AB aşırı sağ ile yeniden şekillenecek

İtalya’da aşırı sağın zaferinden önce AB Komisyonu Başkanı Ursula Von der Leyen, “İşler zor bir yöne giderse, Macaristan ve Polonya ile ilgili olduğu gibi, araçlarımız var” diyerek İtalya'yı üstü kapalı şekilde uyardı. O yüzden İtalya ve AB’nin ilişkilerinin zor bir sürece gireceğini tahmin etmek zor değil. Öte yandan, geçmişte Meloni’nin Macron’a hitaben yaptığı konuşmalar da göz önünde bulundurulduğunda, Türk basınında atılan “Paris-Roma balayı bitti” manşetinin çok yerinde bir tespit olduğu aşikar.

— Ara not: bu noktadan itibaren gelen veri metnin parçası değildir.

(* ===== verification/Event.v ===== *)
(** Events of the runtime ([vvp/event.cc], [vvp/event.h]): the threads and the event controls that
    wait for an event, and the functors that detect its occurrences.

    The list of threads is the chain of [wait_next] from the last thread that waits; the
    list of controls is the chain of [next], and [last] its end. *)
From S2P Require Import Prelude MachineWord VvpBit VvpVector4 VvpSlice.

(** What a control does when it runs. *)
Inductive evctl_act :=
| evctl_vector (net port : nat) (value : vvp_vector4_t) (off wid : nat)
| evctl_array (mem idx : nat) (value : vvp_vector4_t) (off : nat).

Inductive event_output :=
| RunControl (act : evctl_act)
| ScheduleList (threads : list nat)                       (* vthread_schedule_list *)
| EventSend (v : vvp_vector4_t) | EventSendPv (v : vvp_vector4_t) (base wid vwid : nat)
| NamedCallbacks.                                         (* obj->run_vpi_callbacks *)

(** What [evctl_vector::run_run] sends: the vector, or a part when [wid_] is not 0. *)
Inductive ctl_send := CtlVec (net port : nat) (v : vvp_vector4_t) | CtlPart (net port : nat) (v : vvp_vector4_t) (off size wid : nat) | CtlWord (mem idx off : nat) (v : vvp_vector4_t).
Definition ctl_run_run (a : evctl_act) : ctl_send :=
  match a with
  | evctl_vector net port v off wid => if negb (wid =? 0)%nat then CtlPart net port v off (size v) wid else CtlVec net port v
  | evctl_array mem idx v off => CtlWord mem idx off v
  end.

Record waitable_hooks_s := mkHooks { event_ctls : list (Z * evctl_act) }.

Definition schedule_evctl (act : evctl_act) (ecount : Z) (h : waitable_hooks_s) : waitable_hooks_s :=
  mkHooks (event_ctls h ++ [(ecount, act)]).

(** The count left, and whether the control runs. *)
Definition dec_and_run (ecount : Z) : option (Z * bool) :=
  if ecount =? 0 then None else Some (ecount - 1, ecount - 1 =? 0).

Fixpoint run_controls (l : list (Z * evctl_act)) : option (list (Z * evctl_act) * list event_output) :=
  match l with
  | [] => Some ([], [])
  | (ecount, act) :: l =>
      '(left_, ran) ← dec_and_run ecount;
      '(l, out) ← run_controls l;
      Some (if ran : bool then (l, RunControl act :: out) else ((left_, act) :: l, out))
  end.

(** The controls, then the threads. *)
Definition run_waiting_threads_ (threads : list nat) (h : waitable_hooks_s) : option (waitable_hooks_s * list nat * list event_output) :=
  '(l, out) ← run_controls (event_ctls h);
  Some (mkHooks l, [], out ++ match threads with [] => [] | _ => [ScheduleList threads] end).

(** * Edges *)

Definition vvp_edge_none : Z := 0.

Record vvp_fun_edge_sa := mkEdge { edge_ : Z; edge_bits_ : list vvp_bit4_t; edge_hooks : waitable_hooks_s; edge_threads_ : list nat }.

Definition edge_new (e : Z) : vvp_fun_edge_sa := mkEdge e (replicate 4 BIT4_X) (mkHooks []) [].

(** The new old bit, and whether the edge is one of those waited for. *)
Definition edge_hit (e : Z) (old_bit : vvp_bit4_t) (bit : vvp_vector4_t) : vvp_bit4_t * bool :=
  let mask := VVP_EDGE old_bit (value bit 0) in
  (value bit 0, (e =? vvp_edge_none) || negb (Z.land e mask =? 0)).

Definition edge_recv_vec4_ (port : nat) (bit : vvp_vector4_t) (send : event_output) (s : vvp_fun_edge_sa) : option (vvp_fun_edge_sa * list event_output) :=
  old ← edge_bits_ s !! port;
  let '(old, hit) := edge_hit (edge_ s) old bit in
  let bits := <[port := old]> (edge_bits_ s) in
  if hit then
    '(h, t, out) ← run_waiting_threads_ (edge_threads_ s) (edge_hooks s);
    Some (mkEdge (edge_ s) bits h t, out ++ [send])
  else Some (mkEdge (edge_ s) bits (edge_hooks s) (edge_threads_ s), []).

Definition edge_recv_vec4 (port : nat) (bit : vvp_vector4_t) (s : vvp_fun_edge_sa) : option (vvp_fun_edge_sa * list event_output) :=
  edge_recv_vec4_ port bit (EventSend bit) s.
Definition edge_recv_vec4_pv (port : nat) (bit : vvp_vector4_t) (base wid vwid : nat) (s : vvp_fun_edge_sa) : option (vvp_fun_edge_sa * list event_output) :=
  if (base =? 0)%nat then edge_recv_vec4_ port bit (EventSendPv bit base wid vwid) s else None.

Definition edge_add_waiting_thread (t : nat) (s : vvp_fun_edge_sa) : vvp_fun_edge_sa := mkEdge (edge_ s) (edge_bits_ s) (edge_hooks s) (t :: edge_threads_ s).
Definition edge_schedule_evctl (act : evctl_act) (n : Z) (s : vvp_fun_edge_sa) : vvp_fun_edge_sa := mkEdge (edge_ s) (edge_bits_ s) (schedule_evctl act n (edge_hooks s)) (edge_threads_ s).

(** ** Edges of an automatic scope: the bits and threads of every live context *)

Record edge_context := mkContext { ctx_bits : list vvp_bit4_t; ctx_threads : list nat }.
Record vvp_fun_edge_aa := mkEdgeAuto { aa_edge_ : Z; aa_bits_ : list vvp_bit4_t; aa_hooks : waitable_hooks_s; aa_contexts : list edge_context }.

Definition edge_aa_new (e : Z) : vvp_fun_edge_aa := mkEdgeAuto e (replicate 4 BIT4_X) (mkHooks []) [].

(** [alloc_instance] at the end of the list of contexts, [reset_instance] of one. *)
Definition edge_aa_alloc (s : vvp_fun_edge_aa) : vvp_fun_edge_aa :=
  mkEdgeAuto (aa_edge_ s) (aa_bits_ s) (aa_hooks s) (aa_contexts s ++ [mkContext (aa_bits_ s) []]).
Definition edge_aa_reset (ctx : nat) (s : vvp_fun_edge_aa) : vvp_fun_edge_aa :=
  mkEdgeAuto (aa_edge_ s) (aa_bits_ s) (aa_hooks s) (<[ctx := mkContext (aa_bits_ s) []]> (aa_contexts s)).

Definition edge_aa_recv_context (port : nat) (bit : vvp_vector4_t) (ctx : nat) (s : vvp_fun_edge_aa) : option (vvp_fun_edge_aa * list event_output) :=
  c ← aa_contexts s !! ctx;
  old ← ctx_bits c !! port;
  let '(old, hit) := edge_hit (aa_edge_ s) old bit in
  let bits := <[port := old]> (ctx_bits c) in
  if hit then
    '(h, t, out) ← run_waiting_threads_ (ctx_threads c) (aa_hooks s);
    Some (mkEdgeAuto (aa_edge_ s) (aa_bits_ s) h (<[ctx := mkContext bits t]> (aa_contexts s)), out ++ [EventSend bit])
  else Some (mkEdgeAuto (aa_edge_ s) (aa_bits_ s) (aa_hooks s) (<[ctx := mkContext bits (ctx_threads c)]> (aa_contexts s)), []).

(** Without a context the value goes to every live one, and to those still to come. *)
Fixpoint edge_aa_recv_all (port : nat) (bit : vvp_vector4_t) (ctxs : list nat) (s : vvp_fun_edge_aa) : option (vvp_fun_edge_aa * list event_output) :=
  match ctxs with
  | [] => Some (mkEdgeAuto (aa_edge_ s) (<[port := value bit 0]> (aa_bits_ s)) (aa_hooks s) (aa_contexts s), [])
  | c :: ctxs =>
      '(s, o1) ← edge_aa_recv_context port bit c s;
      '(s, o2) ← edge_aa_recv_all port bit ctxs s; Some (s, o1 ++ o2)
  end.

Definition edge_aa_recv_vec4 (port : nat) (bit : vvp_vector4_t) (context : option nat) (s : vvp_fun_edge_aa) : option (vvp_fun_edge_aa * list event_output) :=
  match context with
  | Some c => edge_aa_recv_context port bit c s
  | None => edge_aa_recv_all port bit (seq 0 (length (aa_contexts s))) s
  end.

(** * Any change *)

(** [anyedge_vec4_value::recv_vec4]: the new [old_bits], and whether it changed. *)
Definition anyedge_value_recv (bit old_bits : vvp_vector4_t) : vvp_vector4_t * bool :=
  if negb (size old_bits =? size bit)%nat then
    if (size old_bits =? 0)%nat then
      let old_bits := vec4_fill (size bit) BIT4_X in
      if eeq old_bits bit then (old_bits, false) else (bit, true)
    else (bit, true)
  else if existsb (fun idx => negb (bit4_eqb (value old_bits idx) (value bit idx))) (seq 0 (size bit)) then (bit, true)
  else (old_bits, false).

Definition anyedge_value_recv_pv (bit : vvp_vector4_t) (base wid vwid : nat) (old_bits : vvp_vector4_t) : option (vvp_vector4_t * bool) :=
  let tmp := if (size old_bits =? 0)%nat then vec4_fill vwid BIT4_Z else old_bits in
  if (wid =? size bit)%nat && (base + wid <=? vwid)%nat && (size tmp =? vwid)%nat then
    '(tmp, _) ← set_vec tmp base bit; Some (anyedge_value_recv tmp old_bits)
  else None.

Record vvp_fun_anyedge_sa := mkAnyedge { last_value_ : list vvp_vector4_t; any_hooks : waitable_hooks_s; any_threads_ : list nat }.

Definition anyedge_new : vvp_fun_anyedge_sa := mkAnyedge (replicate 4 (vec4_fill 0 BIT4_X)) (mkHooks []) [].

Definition anyedge_hit (port : nat) (bit : vvp_vector4_t) (r : vvp_vector4_t * bool) (s : vvp_fun_anyedge_sa) : option (vvp_fun_anyedge_sa * list event_output) :=
  let '(v, hit) := r in
  let values := <[port := v]> (last_value_ s) in
  if hit then
    '(h, t, out) ← run_waiting_threads_ (any_threads_ s) (any_hooks s);
    Some (mkAnyedge values h t, out ++ [EventSend bit])
  else Some (mkAnyedge values (any_hooks s) (any_threads_ s), []).

Definition anyedge_recv_vec4 (port : nat) (bit : vvp_vector4_t) (s : vvp_fun_anyedge_sa) : option (vvp_fun_anyedge_sa * list event_output) :=
  old ← last_value_ s !! port; anyedge_hit port bit (anyedge_value_recv bit old) s.
Definition anyedge_recv_vec4_pv (port : nat) (bit : vvp_vector4_t) (base wid vwid : nat) (s : vvp_fun_anyedge_sa) : option (vvp_fun_anyedge_sa * list event_output) :=
  old ← last_value_ s !! port; r ← anyedge_value_recv_pv bit base wid vwid old; anyedge_hit port bit r s.

Definition anyedge_add_waiting_thread (t : nat) (s : vvp_fun_anyedge_sa) : vvp_fun_anyedge_sa := mkAnyedge (last_value_ s) (any_hooks s) (t :: any_threads_ s).
Definition anyedge_schedule_evctl (act : evctl_act) (n : Z) (s : vvp_fun_anyedge_sa) : vvp_fun_anyedge_sa := mkAnyedge (last_value_ s) (schedule_evctl act n (any_hooks s)) (any_threads_ s).

(** * Or of events, named events *)

Record vvp_fun_event := mkEvent { ev_hooks : waitable_hooks_s; ev_threads_ : list nat }.
Definition event_new : vvp_fun_event := mkEvent (mkHooks []) [].

Definition event_or_recv_vec4 (bit : vvp_vector4_t) (s : vvp_fun_event) : option (vvp_fun_event * list event_output) :=
  '(h, t, out) ← run_waiting_threads_ (ev_threads_ s) (ev_hooks s); Some (mkEvent h t, out ++ [EventSend bit]).
Definition named_event_recv_vec4 (bit : vvp_vector4_t) (s : vvp_fun_event) : option (vvp_fun_event * list event_output) :=
  '(h, t, out) ← run_waiting_threads_ (ev_threads_ s) (ev_hooks s); Some (mkEvent h t, out ++ [EventSend bit; NamedCallbacks]).

Definition event_add_waiting_thread (t : nat) (s : vvp_fun_event) : vvp_fun_event := mkEvent (ev_hooks s) (t :: ev_threads_ s).
Definition event_schedule_evctl (act : evctl_act) (n : Z) (s : vvp_fun_event) : vvp_fun_event := mkEvent (schedule_evctl act n (ev_hooks s)) (ev_threads_ s).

Aslında aşırı sağ, uzun zamandır Avrupa’da yükselişte. Örnek vermek gerekirse, İtalya'dan iki hafta önce İsveç'te gerçekleştirilen seçimlerde, aşırı sağcı İsveç Demokratlar Partisi (SD) oy oranını büyük oranda yükselterek ülkenin 2. büyük partisi hâline geldi. Fransa’da nisan ayında düzenlenen cumhurbaşkanlığı seçimlerinde Macron’un karşısına ikinci kez çıkan aşırı sağcı Ulusal Birlik Partisi (RN) lideri Marine Le Pen, oy oranını büyük oranda arttırmıştı. Almanya’da göçmen karşıtlığı ile tanınan Almanya için Alternatif (Afd) Partisi 2017’de ilk kez meclise girmeyi başarabildi. Avusturya’da Nazi uzantıları tarafından kurulan Avusturya Özgürlük Partisi (FPÖ) 2000’de iktidar ortaklığı yaptı. Hollanda’da 150 sandalyeli mecliste aşırı sağcıların sandalye sayısı 29. İspanya'da ise, Katalonya bölgesinin ayrılıkçı girişimleri aşırı sağcı Vox partisinin hızla yükselmesine yol açtı.

Peki aşırı sağın Avrupa’daki başarısı nasıl açıklanabilir? Zorlu bir pandemi dönemi, Ukrayna savaşı, beraberinde getirdikleri göçmen ve enerji krizi ve tabii ki de uzun zamandır Avrupa’da süregelen enflasyon artışı, hayat pahalılığı gibi ekonomik problemler aşırı sağın AB ülkelerinde rağbet görmesine sebep oluyor. İtalya örneğine tekrar dönüp baktığımızda, ülke, Yunanistan'dan sonra Euro Bölgesi'nde en yüksek kamu borcu oranına sahip. Ayrıca İtalya giderek yaşlanan ve gerileyen nüfusu nedeniyle de panik halinde. Ulusal İstatistik Enstitüsü (ISTAT), ülke nüfusunun 50 yıl içerisinde 11,5 milyon azalmasının beklendiğini bildirdi.

Peki kimliklerini muhafaza etmek, nüfusunu güçlendirmek ve sınırlarını korumak isteyen Avrupa ülkeleri karşısında AB nasıl yeniden şekillenecek? AB yavaş yavaş, Marine Le Pen’in teklif ettiği “Uluslar Avrupası”na mı dönüşecek? Bu kış enerji kriziyle daha da artacak problemlerle AB’nin bambaşka bir şekil alacağı artık kesin.